Let's do it: Pick one way to help someone before bedtime. Then do it!
Gifts are either for speaking or for serving. Both are ways to love people. We are stewards, taking care of God's gifts well.
Let's talk: Are you more of a speaking helper or a serving helper? How could you use that this week?
The aim of every gift is that in all things God may be glorified. When you serve in the strength God supplies, the glory stays on Him, not on us.
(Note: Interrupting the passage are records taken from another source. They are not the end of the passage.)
(** *** The Paginator: [listAllKeys] *)

(** One page: one lookup per key, in order, and the keys kept. *)
Lemma filterKeys_lookups (keys allKeys : list KeyListEntry) (st : State World) :
  ∃ items : list (KeyListEntry * result KeyMetadata),
    items.*1 = keys
    ∧ calls (filterKeys client keys allKeys st).2 = calls st ++ lookupCalls items
    ∧ (filterKeys client keys allKeys st).1
      = allKeys ++ (filter (λ kr, keepKey kr.2 = true) items).*1
    ∧ stdout (filterKeys client keys allKeys st).2 = stdout st
    ∧ stderr (filterKeys client keys allKeys st).2 = stderr st.
Proof.
  revert allKeys st. induction keys as [|key rest IH]; intros allKeys st.
  { exists []. simpl. by rewrite !app_nil_r. }
  simpl.
  pose proof (callDescribeKey_calls (KeyId key) st) as Hc.
  pose proof (callDescribeKey_streams (KeyId key) st) as [Ho He].
  destruct (callDescribeKey client (KeyId key) st) as [r st1]. simpl in Hc, Ho, He.
  assert (∃ allKeys1,
            (match r with
             | Ok describeOutput =>
                 if String.eqb (KeyManager describeOutput) KeyManagerTypeCustomer
                 then filterKeys client rest (allKeys ++ [key]) st1
                 else filterKeys client rest allKeys st1
             | Err _ => filterKeys client rest (allKeys ++ [key]) st1
             end) = filterKeys client rest allKeys1 st1
            ∧ allKeys1 = allKeys ++ (filter (λ kr, keepKey kr.2 = true) [(key, r)]).*1)
    as (allKeys1 & -> & Hk).
  { destruct r as [meta|err]; cbv iota.
    - destruct (String.eqb (KeyManager meta) KeyManagerTypeCustomer) eqn:Hm.
      + exists (allKeys ++ [key]). split; [done|].
        rewrite filter_cons_True by (simpl; by rewrite Hm). done.
      + exists allKeys. split; [done|].
        rewrite filter_cons_False by (simpl; rewrite Hm; discriminate).
        simpl. by rewrite app_nil_r.
    - exists (allKeys ++ [key]). split; [done|].
      rewrite filter_cons_True by done. done. }
  destruct (IH allKeys1 st1) as (items & Hi & Hcalls & Hkept & Hout & Herr).
  exists ((key, r) :: items).
  split; [by rewrite fmap_cons, Hi|].
  split.
  { rewrite Hcalls, Hc. unfold lookupCalls. by rewrite fmap_cons, <- app_assoc. }
  split.
  { rewrite Hkept, Hk, <- app_assoc, <- fmap_app. f_equal. f_equal.
    change ((key, r) :: items) with ([(key, r)] ++ items). by rewrite filter_app. }
  split; congruence.
Qed.


Lemma listingFailure_lookupCalls (items : list (KeyListEntry * result KeyMetadata))
    (new : list Call) :
  listingFailure (lookupCalls items ++ new) = listingFailure new.
Proof. induction items as [|kr items IH]; [reflexivity|]. exact IH. Qed.

(** A run of [listAllKeys] whose log shows a failed listing request ended
    with that error; the listing prints nothing. *)
Lemma listAllKeys_loop_outcome (fuel : nat) (allKeys : list KeyListEntry)
    (marker : option string) (st : State World) :
  let r := (listAllKeys_loop client fuel allKeys marker st).1 in
  let st' := (listAllKeys_loop client fuel allKeys marker st).2 in
  ∃ new : list Call,
    calls st' = calls st ++ new
    ∧ stdout st' = stdout st ∧ stderr st' = stderr st
    ∧ match listingFailure new with
      | Some err => r = Some (Err err)
      | None => r = None ∨ ∃ keys, r = Some (Ok keys)
      end.
Proof.
  simpl. revert allKeys marker st.
  induction fuel as [|fuel IH]; intros allKeys marker st.
  { exists []. simpl. rewrite app_nil_r. repeat split; auto. }
  simpl.
  pose proof (callListKeys_calls marker st) as Hc.
  assert (stdout (callListKeys client marker st).2 = stdout st
          ∧ stderr (callListKeys client marker st).2 = stderr st) as [Ho He].
  { unfold callListKeys. by destruct (ListKeys _ _ _). }
  destruct (callListKeys client marker st) as [[output|err] st1]; simpl in Hc, Ho, He.
  - destruct (filterKeys_lookups (Keys output) allKeys st1)
      as (items1 & _ & Hc1 & _ & Ho1 & He1).
    destruct (filterKeys client (Keys output) allKeys st1) as [allKeys1 st2].
    simpl in Hc1, Ho1, He1.
    destruct (Truncated output); simpl.
    + destruct (IH allKeys1 (NextMarker output) st2) as (new2 & Hc2 & Ho2 & He2 & Hout).
      exists (CallListKeys marker (Ok output) :: lookupCalls items1 ++ new2).
      split; [by rewrite Hc2, Hc1, Hc, <- !app_assoc|].
      split; [congruence|]. split; [congruence|].
      change (listingFailure (CallListKeys marker (Ok output) :: lookupCalls items1 ++ new2))
        with (listingFailure (lookupCalls items1 ++ new2)).
      by rewrite listingFailure_lookupCalls.
    + exists (CallListKeys marker (Ok output) :: lookupCalls items1 ++ []).
      split; [by rewrite app_nil_r, Hc1, Hc, <- !app_assoc|].
      split; [congruence|]. split; [congruence|].
      change (listingFailure (CallListKeys marker (Ok output) :: lookupCalls items1 ++ []))
        with (listingFailure (lookupCalls items1 ++ [])).
      rewrite listingFailure_lookupCalls. simpl. eauto.
  - exists [CallListKeys marker (Err err)]. simpl. repeat split; auto.
Qed.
Let's go deeper: How do you keep serving from becoming about your reputation instead of God's glory?
💬 Conversation Starter
Imagine you could secretly do one helpful thing for someone this week and never get credit. What would you do?
🛡️ Defending the Faith
A watching world is often won by service before it's won by words. When Christians quietly help, share, and show up, people start asking why. And that opens the door to tell them about Jesus (). Loving service is one of the most powerful, gentle arguments for the faith there is.
For Dad · Go Deeper
Peter ties the whole thing together with "the strength God provides." Even our serving is grace, not grit. That's freeing for a tired dad. You don't have to be the source. You're a steward, channeling what God provides. And the scoreboard is His glory, not your performance. This also reframes how you assign chores and responsibilities at home. You're not just dividing labor. You're discipling stewards. Help each child see whether they lean toward speaking gifts or serving gifts. Then give them a real, age-appropriate way to spend it on the family this week. Stewardship learned young becomes ministry lived for a lifetime.
Draws on: Sean McDowell, So the Next Generation Will Know.
Let's Pray Together
"Father, thank You for trusting us with good gifts. Help us take good care of them. Help us use them to serve others in Your strength. And in everything, let Jesus get the glory. In Jesus' name, amen."
My gift is grace on loan. I'll spend it serving others, so Jesus gets the glory.